PEP 255: Simple Generators

Tim Peters tim.one at home.com
Sat Jun 16 01:29:49 CEST 2001


[Nick Perkins]
> neat!
> simple, powerful, and easy to understand!
>
> This reminds me of 'contiuations', a la 'call/cc' in Scheme.
> ( a little harder to understand )
> I understand that call/cc can be used to implement all kinds of control
> structures.  Yeild sounds more like "set entry point to current
> continuation, and return"

See the references to Stackless in the PEP;  Stackless implements
continuations for Python.

> Could it be used to turn a partially-evaluated function into a
> first-class object?

Hmm.  If you can paint with a hammer, or pound nails with a paintbrush, sure
<wink>.

> You could have a function that takes it's arguments, "yeilds"
> None, and then waits for it's next invocation to actually 'do the
> dirty work'. ...wait..can they take args?...

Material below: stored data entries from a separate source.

(** * gmocoiner: the request signer and the dispatch core

    A shallow embedding of [gmocoiner/auth.py] (the request signer
    [GMOCoinAuth]) and of [gmocoiner/api.py] (the client [GMOCoin], its
    dispatch method [_request] and the endpoint methods), together with
    the parts of the Python standard library and of [requests] that the
    two files call.

    Conventions.
    - A Python [str] is a [string]; a character stands for the code point
      of the same number, so the model covers the code points below 256.
    - [bytes] are lists of [Z] in the range 0..255; a 32-bit word is a [Z]
      with the wrap-around written out.
    - A [dict] is an association list in insertion order, its keys
      pairwise distinct.
    - [time.time()] is a rational number of seconds; the rounding of
      binary floating point is not part of the model, so that the
      product of line 16 of [auth.py] is exact here, where a product of
      doubles can differ in its last unit.  Statements about the
      timestamp hold whatever the rounding.
    - The values of a payload are [None], [bool], [int], [str], [list]
      and [dict]: the values that [json.dumps] accepts.  A [float] is
      not modelled; on a [Decimal], [bytes] or [set] value, line 50 of
      [api.py] raises [TypeError] before anything else is done, and
      CPython refuses to write an [int] of more than 4300 digits; such
      payloads are outside the model: a statement about every payload
      is a statement about the payloads made of the values above.
    - Exceptions are values; a computation that raises keeps the state it
      had reached. *)

From Stdlib Require Import String Ascii ZArith List Bool Lia QArith Lqa.
From Stdlib Require Import DecimalString.
Import ListNotations.

Set Implicit Arguments.

(** ** hashlib.sha256 and hmac (FIPS 180-4, RFC 2104) *)

Module Sha256.
Local Open Scope Z_scope.

Definition w32 (x : Z) : Z := x mod 2 ^ 32.
Definition add32 (a b : Z) : Z := w32 (a + b).
Definition not32 (x : Z) : Z := Z.lxor x 0xffffffff.
Definition rotr (n x : Z) : Z :=
  Z.lor (Z.shiftr x n) (w32 (Z.shiftl x (32 - n))).
Definition shr (n x : Z) : Z := Z.shiftr x n.

Definition Ch (x y z : Z) : Z := Z.lxor (Z.land x y) (Z.land (not32 x) z).
Definition Maj (x y z : Z) : Z :=
  Z.lxor (Z.lxor (Z.land x y) (Z.land x z)) (Z.land y z).
Definition Sigma0 (x : Z) : Z :=
  Z.lxor (Z.lxor (rotr 2 x) (rotr 13 x)) (rotr 22 x).
Definition Sigma1 (x : Z) : Z :=
  Z.lxor (Z.lxor (rotr 6 x) (rotr 11 x)) (rotr 25 x).
Definition sigma0 (x : Z) : Z :=
  Z.lxor (Z.lxor (rotr 7 x) (rotr 18 x)) (shr 3 x).
Definition sigma1 (x : Z) : Z :=
  Z.lxor (Z.lxor (rotr 17 x) (rotr 19 x)) (shr 10 x).

(** The constants of FIPS 180-4, 4.2.2 and 5.3.3: the first 32 bits of
    the fractional parts of the cube roots of the first 64 primes, and
    of the square roots of the first 8 primes. *)
Definition is_prime (n : Z) : bool :=
  (1 <? n) && forallb (fun d => negb (n mod Z.of_nat d =? 0))
                      (seq 2 (Z.to_nat n - 2)).

Definition primes : list Z :=
  Eval vm_compute in filter is_prime (map Z.of_nat (seq 0 312)).

(** The integer [k]-th root of [n], built from the bit [bits - 1] down,
    on top of [r]. *)
Fixpoint iroot (k : Z) (bits : nat) (n r : Z) : Z :=
  match bits with
  | O => r
  | S b =>
      let c := r + 2 ^ Z.of_nat b in
      iroot k b n (if c ^ k <=? n then c else r)
  end.

Definition K : list Z :=
  Eval vm_compute in map (fun p => w32 (iroot 3 36 (p * 2 ^ 96) 0)) primes.

Definition H0 : list Z :=
  Eval vm_compute in
    map (fun p => w32 (iroot 2 36 (p * 2 ^ 64) 0)) (firstn 8 primes).

(** Big-endian packing of bytes into 32-bit words and back. *)
Fixpoint words_of_bytes (l : list Z) : list Z :=
  match l with
  | b0 :: b1 :: b2 :: b3 :: r =>
      (((b0 * 256 + b1) * 256 + b2) * 256 + b3) :: words_of_bytes r
  | _ => []
  end.

Definition bytes_of_word (w : Z) : list Z :=
  [ Z.shiftr w 24 mod 256; Z.shiftr w 16 mod 256;
    Z.shiftr w 8 mod 256; w mod 256 ].

(** The message followed by the bit 1, zeros, and its length in bits as
    a 64-bit big-endian number, a multiple of 64 bytes in all. *)
Definition pad (msg : list Z) : list Z :=
  let n := Z.of_nat (length msg) in
  let bits := 8 * n in
  msg ++ [0x80] ++ repeat 0 (Z.to_nat ((55 - n) mod 64))
      ++ bytes_of_word (Z.shiftr bits 32 mod 2 ^ 32)
      ++ bytes_of_word (bits mod 2 ^ 32).

(** The message schedule: [n] more words after those of [w]. *)
Fixpoint schedule (n : nat) (w : list Z) : list Z :=
  match n with
  | O => w
  | S n' =>
      let t := length w in
      let g i := nth (t - i) w 0 in
      schedule n'
        (w ++ [add32 (add32 (sigma1 (g 2%nat)) (g 7%nat))
                     (add32 (sigma0 (g 15%nat)) (g 16%nat))])
  end.

Definition regs : Type := Z * Z * Z * Z * Z * Z * Z * Z.

Definition round (s : regs) (kw : Z * Z) : regs :=
  let '(a, b, c, d, e, f, g, h) := s in
  let '(k, w) := kw in
  let t1 := h + Sigma1 e + Ch e f g + k + w in
  let t2 := Sigma0 a + Maj a b c in
  (w32 (t1 + t2), a, b, c, w32 (d + t1), e, f, g).

Definition regs_of_list (h : list Z) : regs :=
  let g i := nth i h 0 in
  (g 0%nat, g 1%nat, g 2%nat, g 3%nat, g 4%nat, g 5%nat, g 6%nat, g 7%nat).

Definition list_of_regs (s : regs) : list Z :=
  let '(a, b, c, d, e, f, g, h) := s in [a; b; c; d; e; f; g; h].

Definition compress (h : list Z) (block : list Z) : list Z :=
  let w := schedule 48 (words_of_bytes block) in
  let s := fold_left round (combine K w) (regs_of_list h) in
  map (fun p => add32 (fst p) (snd p)) (combine h (list_of_regs s)).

Can what take args?  Generator-functions can certainly take args.

> What are the implications of generators resembling continuations,

None, because:

> and what is the liklihood that generators will be used/misused/abused
> to implement tricky control structures?

Also none:  a generator can yield only to its immediate caller.  In that
sense it's no more powerful (or difficult to implement) than call/return.
It can't "remember the state of the call stack", a generator can only
remember its own local state, and it can't yield to any places other than
the places from which it's explicitly called.  That's what spares generators
from the implementation headaches of full-blown continuations.